Untwisted Moduli and Internal Fermions in Free Fermionic Strings

TL;DR

This paper analyzes how boundary conditions in free fermionic string models influence the number and type of untwisted moduli, providing a geometric interpretation and proving the results through world-sheet supersymmetry considerations.

Contribution

It offers a comprehensive analysis of boundary condition effects on moduli in free fermionic strings, including a geometric description and general proof via world-sheet supersymmetry.

Findings

Number of moduli depends on internal fermions and boundary conditions.

Type of moduli determined by world-sheet left-right asymmetry.

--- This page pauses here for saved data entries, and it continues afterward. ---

Definition check_account (now : float64) (a : AccountRow) : M CopierApp unit :=
  let id := acc_account_id a in
  if negb (is_mt5 a) || bool_decide (acc_status a = StPaused) then ret tt
  else
    let! last := gets (fun s => last_seen s id) in
    let! online := gets (fun s => is_online s id now) in
    match last with
    | None => ret tt
    | Some last =>
        if online || marked_offline a then ret tt
        else
          let! since := lift_result (since_text last) in
          a_repo (set_account_status id StDegraded (JStr ("terminal offline since " +:+ since))) ;;;
          a_log "connection" Warning [("action", JStr "mt5_offline"); ("since", JStr since)]
            (Some id) (Some (acc_org_id a))
    end.

Definition check_mt5_offline (now : float64) : M CopierApp unit :=
  swallow (let! accounts := a_repo load_accounts in for_each (check_account now) accounts).
(* ===== verification/BridgeDemo.v ===== *)
(** * A desk on MT5, to try the bridge on

    Two orgs: the first with MT5 account 7 as master and 11 as its follower, the
    second with account 21.  The terminal of 7 says hello, is empty, and then
    reports a market buy. *)

From S2P Require Import Prelude PyStr PyFloat PyDecimal PyDecOps Models Db Repo Protocol Wire Routing.
From S2P Require Import Outbox Dispatch Service Reconcile Ingress Symbols Deals Mt5Db Registry Bridge.

Definition desk_account (i org : Z) (role : account_role) : AccountRow :=
  {| acc_account_id := i; acc_org_id := org; acc_connection_id := None; acc_trader_login := 9001;
     acc_is_live := false; acc_role := role; acc_enabled := true; acc_multiplier := Dec 1 0;
     acc_status := StOk; acc_last_error := JNull; acc_platform := MT5 |}.
Definition desk_accounts : list AccountRow :=
  [desk_account 7 1 RoleMaster; desk_account 11 1 RoleSlave; desk_account 21 2 RoleSlave].

Definition desk_org (i : Z) : OrgRow :=
  {| org_id := i; org_name := "desk"; org_copying_enabled := true; org_dry_run := false; org_settings_version := 1 |}.

Definition desk_link : LinkRow :=
  {| lk_login := None; lk_broker := None; lk_server := None; lk_currency := None; lk_hedging := None;
     lk_trade_mode := None; lk_leverage := None; lk_ea_version := None; lk_ea_build := None;
     lk_last_seen_at := None; lk_balance := None; lk_equity := None |}.

(** Before any terminal called *)
Definition desk : CopierApp :=
  {| ca_service :=
       {| sv_engine := {| e_db := set_db_accounts desk_accounts (set_db_orgs [desk_org 1; desk_org 2] (empty_db 0));
                          e_sends := [] |};
          sv_master_protection := []; sv_checks := []; sv_notified := []; sv_amends := []; sv_captured := [] |};
     ca_tables := {| t_links := list_to_map [(7, desk_link); (11, desk_link); (21, desk_link)]; t_symbol_cache := ∅;
                     t_aliases := ∅; t_positions := ∅; t_deals := ∅; t_backfill := ∅ |};
     ca_accounts := ∅; ca_aliases := ∅; ca_last_touch := ∅; ca_settled := ∅; ca_resyncs := ∅;
     ca_master_symbols := ∅; ca_invalidated := 0 |}.

(** ** What the terminals post *)

Definition fnum (n d : Z) : json := JFloat (fdiv (f_of_Z n) (f_of_Z d)).

Definition hello_body : json :=
  JObj [("login", JInt 9001); ("broker", JStr "Demo"); ("hedging", JBool true);
        ("symbols", JList [JObj [("n", JStr "EURUSD"); ("d", JInt 5); ("vmin", fnum 1 100); ("vstep", fnum 1 100)]])].

Definition sync_body (positions deals acks : list json) : json :=
  JObj [("positions", JList positions); ("orders", JList []); ("deals", JList deals); ("acks", JList acks);
        ("seq", JInt 1); ("ts", JInt 1700000000000); ("balance", fnum 1000 1); ("equity", fnum 1000 1)].

Definition position_body (ticket : Z) : json :=
  JObj [("t", JInt ticket); ("s", JStr "EURUSD"); ("side", JStr "BUY"); ("lots", fnum 1 2); ("open", fnum 108 100)].
Definition deal_body (ticket position : Z) : json :=
  JObj [("t", JInt ticket); ("pos", JInt position); ("s", JStr "EURUSD"); ("type", JStr "BUY"); ("entry", JStr "IN");
        ("lots", fnum 1 2); ("price", fnum 108 100); ("time", JInt 1700000000000)].

Definition empty_sync : json := sync_body [] [] [].
Definition buy_sync : json := sync_body [position_body 501] [deal_body 601 501] [].
Definition fill_sync : json :=
  sync_body [position_body 801] [deal_body 701 801]
    [JObj [("id", JInt 1); ("ok", JBool true); ("pos", JInt 801); ("deal", JInt 701); ("lots", fnum 1 2)]].

Definition at_ (s : Z) : float64 := f_of_Z s.

(** Both terminals have said hello and the master was empty. *)
Definition desk_ready : CopierApp :=
  exec (mt5_hello 11 hello_body (at_ 1)) (exec (mt5_hello 7 hello_body (at_ 0)) desk).
Definition desk_routing : OrgRouting := fresh_routing desk_ready.
Definition desk_idle : CopierApp := exec (mt5_sync desk_routing true 7 empty_sync (at_ 2)) desk_ready.
Definition desk_bought : CopierApp := exec (mt5_sync desk_routing true 7 buy_sync (at_ 3)) desk_idle.

(** The buy becomes an open for the follower, which its terminal's next sync
    receives and a later one acknowledges. *)
Definition desk_handed : result string * CopierApp := mt5_sync desk_routing true 11 empty_sync (at_ 4) desk_bought.
Definition desk_filled : CopierApp := exec (mt5_sync desk_routing true 11 fill_sync (at_ 5)) desk_handed.2.

Example desk_copies :
  (c_account_id <$> db_commands (ca_db desk_bought)) = [11] /\
  str_contains "open	EURUSD	BUY	0.5" (match desk_handed.1 with Ok text => text | Raise _ => "" end) = true /\
  ((fun m => (m_slave_account_id m, m_status m)) <$> db_mappings (ca_db desk_handed.2)) = [(11, Pending)] /\
  ((fun m => (m_slave_position_id m, m_status m)) <$> db_mappings (ca_db desk_filled)) = [(Some 801, Active)].
Proof. vm_compute. done. Qed.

World-sheet supersymmetry constrains boundary conditions.

Abstract

We investigate the dependence of the number and type of untwisted moduli on the boundary condition vectors of relistic free fermionic strings. The number of moduli is given by six minus the number of complex internal world--sheet fermions and the type of moduli is determined by the details of the world--sheet left--right asymmetry of the boundary conditions for the internal fermions. We give a geometrical description of our results in terms of the transformations of the compactified dimensions of $Z_2 \times Z_2$ orbifolds. We investigate all possible boundary conditions for the internal fermions and prove our results in general by showing that world--sheet supersymmetry eliminates those boundary conditions which violate our results.